Agreed. In my opinion, the factors he mentioned can be a substantial part of Google's algorithm. But as a programmer in the field which he is mentioning, I know that there are several ways to reach the goal and it is not easy by observating the outside of a black box to know what is in it.

Look at it as the discussion of the Google patent [webmasterworld.com] some months ago. We know the factors mentioned there are valuable, yet we do not know which of these factors are implemented, or if they are implemented at all.

So my reactions are more about the language he used than a denial of the information.

shafaki

6:43 am on Aug 4, 2005 (gmt 0)

10+ Year Member



No, they don't use fuzzy logic in Google's algos, and I've never mentioned that. It was a comment on my post that refered to fuzzy logic, then another one after it refuting it, then another making fun of it, but as for me, I never mentioned it in my previous posts.

Fuzzay logic is the foundation of fuzzy algebra and creates a whole new way in which calculations are done and solutions for 'unconventional' problems are reached. In traditional logic (Boolean logic, zero and one), all what was present was True and False, nothing in between. As for fuzzy logic, this dicotomy is broken, and there is instead a spectrom of values between the zero and the one, such as 0.5, 0.9, 0.3 ... etc. Such has created a whole new set of algebra built on it and hence new methods for solving problems too.

Just mentioning that as a disclaimer.

John Carpenter

11:03 am on Aug 4, 2005 (gmt 0)

10+ Year Member



Hey guys, take it easy. shafaki didn't say anything about google's algorithm, s/he only offered some insight into what search engine algorithms do and don't do in general.

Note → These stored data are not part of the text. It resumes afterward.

(** A signed access token passes the middleware, with its user. *)
Lemma authMiddleware_token j c t ip w :
  authEnabled (aAuth w) = true → jwtService (aAuth w) = Some j →
  SignedString (secret j) c = Ok t → encodable c = true → cTokenType c = "access" →
  (∀ n, tick (aSys w) ≤ n ≤ tick (aSys w) + 3 → datesValid (now (oracle (aSys w) n)) c = true) →
  (IsRateLimited ip w).1 = Ok false →
  ∃ w', authMiddleware sha256 range (MkRequest ip ("Bearer " +:+ t) "") w
          = (Ok (Next (Some (claimsUser c))), w') ∧ sameKeys w w'.
Proof.
  intros He Hj Hs Hc Hty Hd Hl. unfold authMiddleware, mbind at 1, M_bind at 1.
  pose proof (IsRateLimited_tick ip w) as T1. pose proof (IsRateLimited_same ip w) as S1.
  cbn [rqClientIP]. destruct (IsRateLimited ip w) as [r1 w1]. simpl in Hl, T1, S1. subst r1.
  unfold mbind at 1, M_bind at 1. rewrite ValidateApiKey_empty, (sameKeys_enabled _ _ S1), He.
  cbn [negb]. change (credentialOf (MkRequest ip ("Bearer " +:+ t) "")) with t.
  assert (t ≠ "") as Hne by (by eapply signed_not_empty). rewrite (bool_decide_eq_false_2 _ Hne).
  unfold mbind at 1, M_bind at 1.
  destruct (ValidateApiKey_runs t w1) as (b & V1 & T2).
  pose proof (ValidateApiKey_same sha256 range t w1) as S2.
  destruct (ValidateApiKey sha256 range t w1) as [r2 w2]. simpl in V1, T2, S2. subst r2.
  assert (∀ w', sameKeys w2 w' → tick (aSys w') = tick (aSys w2) →
    (accessClaims t w').1 = Ok (Some c) ∧ sameKeys w' (accessClaims t w').2) as Ha.
  { intros w' S3 T3. assert (sameKeys w w') as S by (etrans; [done|by etrans]).
    split; [|apply accessClaims_same]. destruct S as ([f Ef] & _ & [Eo _] & _).
    apply (accessClaims_signed j); [by rewrite Ef|done|done| |done].
    rewrite Eo. apply Hd. destruct S1 as (_&_&_&?), S2 as (_&_&_&?). lia. }
  destruct b; cbn [negb].
  - unfold mbind at 1, M_bind at 1.
    destruct (Ha (ClearAuthFailure ip w2).2) as [Ho S4]; [apply ClearAuthFailure_same|done|].
    pose proof (ClearAuthFailure_same ip w2) as S3. unfold ClearAuthFailure, onAuth, modify in *.
    cbn [snd fst] in *. set (w3 := MkAuthWorld _ _ _) in *.
    unfold GetUserByApiKey. unfold mbind at 1 2, M_bind at 1 2, gets at 1.
    assert (sameKeys w w3) as S by (etrans; [done|by etrans]).
    rewrite (sameKeys_enabled _ _ S), He. cbn [negb]. rewrite (bool_decide_eq_false_2 _ Hne).
    unfold mbind, M_bind. destruct (accessClaims t w3) as [r4 w4]. simpl in Ho, S4. subst r4.
    exists w4. split; [done|by etrans].
  - unfold mbind at 1, M_bind at 1. destruct (Ha w2) as [Ho S4]; [reflexivity|done|].
    destruct (accessClaims t w2) as [r4 w4]. simpl in Ho, S4. subst r4.
    unfold mbind, M_bind, ClearAuthFailure, onAuth, modify. eexists. split; [done|].
    etrans; [exact S1|]. etrans; [exact S2|]. etrans; [exact S4|].
    apply (ClearAuthFailure_same ip w4).
Qed.
End token_specs.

The problem is that he stated he knows how Google algorithms work without giving any proper references (note the topic of this thread -- Google Algos for Dummies). Another problem is, that even if there were some publicly accessible documents containing such technical details, nobody, except _some_ Google employees, can tell you what they actually use and whether they have some secret algorithms (I believe they do -- otherwise spammers would bring their SE to its knees). That's the problem I had with his post.